Armenia is part of a military alliance of former Soviet states led by Moscow and the Kremlin on Tuesday urged Turkey and the warring sides to pursue "a peaceful settlement of this conflict using political and diplomatic means."
But Erdogan's aide Altun said Ankara was "fully committed to helping Azerbaijan take back its occupied lands."
Azerbaijan has not reported military casualties, but the Armenian separatist government has released footage from the battlefield showing what it said were the remains of Azerbaijani soldiers.
Shaddin Rustamov, a 25-year-old Azerbaijani conscript departing for training in Baku, told AFP he was proud to serve his country's military.
Reclaiming Karabakh is "something we've been waiting 25 years for. Hopefully this year will be the last," he said.
Armenian officials confirmed Tuesday the deaths of three more civilians, while Baku said civilian casualties on the Azerbaijani side reached 11.
That brings the total confirmed deaths in the fighting to 96 — including 80 separatist fighters, who reduced an earlier death toll by four, and 16 civilians.
Observers to the conflict have urged the international community to ramp up efforts at finding a political solution.
The UN Security Council meeting, which was formally requested by Belgium after France and Germany led a push for it to be added to the agenda, was to be held at 9:00 p.m.
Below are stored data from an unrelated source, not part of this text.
(** A predicate that the answers of commands do not break, those with the registers
    CID and CSD apart. *)
Record stable (I : SDDescriptor → Prop) : Prop := {
  st_sent c cmd a : I c → I (with_lastArg a (with_lastCmd (Some cmd) c));
  st_status c b : I c → I (with_status b c);
  st_state c a : I c → I (with_cardState a c);
  st_ocr c v : I c → I (with_ocr v c);
  st_rca c v : I c → I (with_rca v c)
}.
Definition takes (I : SDDescriptor → Prop) (resp : resp_type) : Prop :=
  match resp with
  | RESP_R2I => ∀ c data, length data = 4%nat → I c → I (with_cid data c)
  | RESP_R2S => ∀ c data, length data = 4%nat → I c → I (with_csd data c)
  | _ => True
  end.
Definition known (I : SDDescriptor → Prop) : Prop := ∀ c, I c → is_Some (card_lastCmd c).

Lemma stable_known I : stable I → stable (λ c, I c ∧ is_Some (card_lastCmd c)).
Proof. intros [H1 H2 H3 H4 H5]. by constructor; intros; split; simpl; naive_solver. Qed.
Lemma takes_known I resp : takes I resp → takes (λ c, I c ∧ is_Some (card_lastCmd c)) resp.
Proof. destruct resp; simpl; try done; intros Ht c data Hl [Hc Hs]; (split; [by apply Ht|exact Hs]). Qed.
Lemma known_known I : known (λ c, I c ∧ is_Some (card_lastCmd c)).
Proof. by intros c [_ Hc]. Qed.

Section commands.
Context (s0 : Sd D).
Implicit Types I : SDDescriptor → Prop.
Local Notation inv := (card_in s0).

Lemma wp_dev {A} I (m : M (Sd D) A) R Q s : dev_only m R → inv I s → (∀ a s', R a → inv I s' → Q a s') → wp m Q s.
Proof. intros Hm Hs HQ. eapply wp_mono; [apply Hm|]. intros a s' [Ha [d ->]]. by apply HQ. Qed.
Lemma wp_card I I' f Q s : inv I s → (I (sd_card s) → I' (f (sd_card s))) → (∀ s', inv I' s' → Q () s') → wp (upd_card f) Q s.
Proof. intros [Hc Hs] Hf HQ. apply HQ. split; [by apply Hf|done]. Qed.
Lemma wp_keep I f Q s : inv I s → (I (sd_card s) → I (f (sd_card s))) → (∀ s', inv I s' → Q () s') → wp (upd_card f) Q s.
Proof. apply wp_card. Qed.
Lemma debug_Ok I r Q s : known I → inv I s → (∀ s', inv I s' → Q r s') → wp (sdDebugResponse r) Q s.
Proof.
  intros Hk Hs HQ. unfold sdDebugResponse. destruct (Hk _ (proj1 Hs)) as [cmd Hcmd]. apply wp_bind. unfold wp at 1, gets. rewrite Hcmd.
  apply wp_bind, wp_ret, wp_bind. eapply wp_dev; [apply dev_print_regs|done|]. intros _ s' _ Hs'. by apply wp_ret, HQ.
Qed.
Lemma card_in_mono I I' s : (∀ c, I c → I' c) → inv I s → inv I' s.
Proof. intros HI [Hc Hs]. split; [by apply HI|done]. Qed.

Definition answered I (r : Z) (s : Sd D) : Prop := inv I s ∧ code r ∧ (r = 0 → is_Some (card_lastCmd (sd_card s))).
(** The answer of a command that was sent. *)
Lemma answered_sent I r s : inv (λ c, I c ∧ is_Some (card_lastCmd c)) s → code r → answered I r s.
Proof. intros [[Hc Hl] Hs] Hr. by split. Qed.
Lemma send_P I cmd arg s : stable I → takes I (cmd_resp cmd) → inv I s → wp (sdSendCommandP cmd arg) (answered I) s.
Proof.
  intros Hst Ht Hs. unfold sdSendCommandP. apply wp_bind. eapply wp_dev; [apply dev_wait_command|done|]. intros busy s1 _ Hs1.
  destruct (busy =? 0); cbn [negb]; [|apply wp_ret; split_and!; auto with rpi; done].
  apply wp_bind. eapply (wp_card I (λ c, I c ∧ is_Some (card_lastCmd c))); [done|intros Hc; split; [by apply st_sent|done]|]. intros s2 Hs2.
  apply stable_known in Hst as [_ H2 H3 H4 H5]. apply takes_known in Ht.
  apply wp_bind. eapply wp_dev; [apply dev_get32|exact Hs2|]. intros v s3 _ Hs3.
  do 3 (apply wp_bind; eapply wp_dev; [apply dev_put32|eassumption|]; intros ? ? _ ?).
  apply wp_bind. eapply wp_dev; [apply dev_wait_interrupt|eassumption|]. intros r s4 Hr Hs4.
  destruct (r =? 0); cbn [negb]; [|apply wp_ret; by apply answered_sent].
  apply wp_bind. eapply wp_dev; [apply dev_get32|exact Hs4|]. intros resp0 s5 _ Hs5.
  destruct (cmd_resp cmd).
  - apply wp_ret, answered_sent; auto with rpi.
  - apply wp_bind. eapply wp_keep; [exact Hs5|intros; by apply H3, H2|]. intros s6 Hs6. apply wp_ret, answered_sent; auto with rpi.
  - apply wp_bind. eapply wp_keep; [exact Hs5|intros; by apply H3, H2|]. intros s6 Hs6. apply wp_ret, answered_sent; auto with rpi.
  - apply wp_bind. eapply wp_keep; [exact Hs5|by apply H2|]. intros s6 Hs6.
    do 3 (apply wp_bind; eapply wp_dev; [apply dev_get32|eassumption|]; intros ? ? _ ?).
    apply wp_bind. eapply wp_keep; [eassumption|by apply Ht|]. intros s7 Hs7. apply wp_ret, answered_sent; auto with rpi.
  - apply wp_bind. eapply wp_keep; [exact Hs5|by apply H2|]. intros s6 Hs6.
    do 3 (apply wp_bind; eapply wp_dev; [apply dev_get32|eassumption|]; intros ? ? _ ?).
    apply wp_bind. eapply wp_keep; [eassumption|by apply Ht|]. intros s7 Hs7. apply wp_ret, answered_sent; auto with rpi.
  - apply wp_bind. eapply wp_keep; [exact Hs5|intros; by apply H4, H2|]. intros s6 Hs6. apply wp_ret, answered_sent; auto with rpi.
  - apply wp_bind. eapply wp_keep; [exact Hs5|intros; by apply H3, H2, H5|]. intros s6 Hs6. apply wp_ret, answered_sent; auto with rpi.
  - apply wp_bind. eapply wp_keep; [exact Hs5|by apply H2|]. intros s6 Hs6. apply wp_ret, answered_sent; [done|case_match; auto with rpi].
Qed.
GMT, diplomats told AFP.
Ahead of the meeting, U.S. Secretary of State Mike Pompeo called for an end to fighting and a return to negotiations "as quickly as possible."
Karabakh's declaration of independence from Azerbaijan sparked a war in the early 1990s that claimed 30,000 lives, but it is still not recognized as independent by any country, including Armenia.
Armenia and Karabakh declared martial law and military mobilization Sunday, while Azerbaijan imposed military rule and a curfew in large cities.
Talks to resolve the conflict — which emerged amid the 1991 collapse of the Soviet Union — have largely stalled since a 1994 ceasefire agreement.
France, Russia and the United States have mediated peace efforts as the "Minsk Group," but the last big push for a peace deal collapsed in 2010.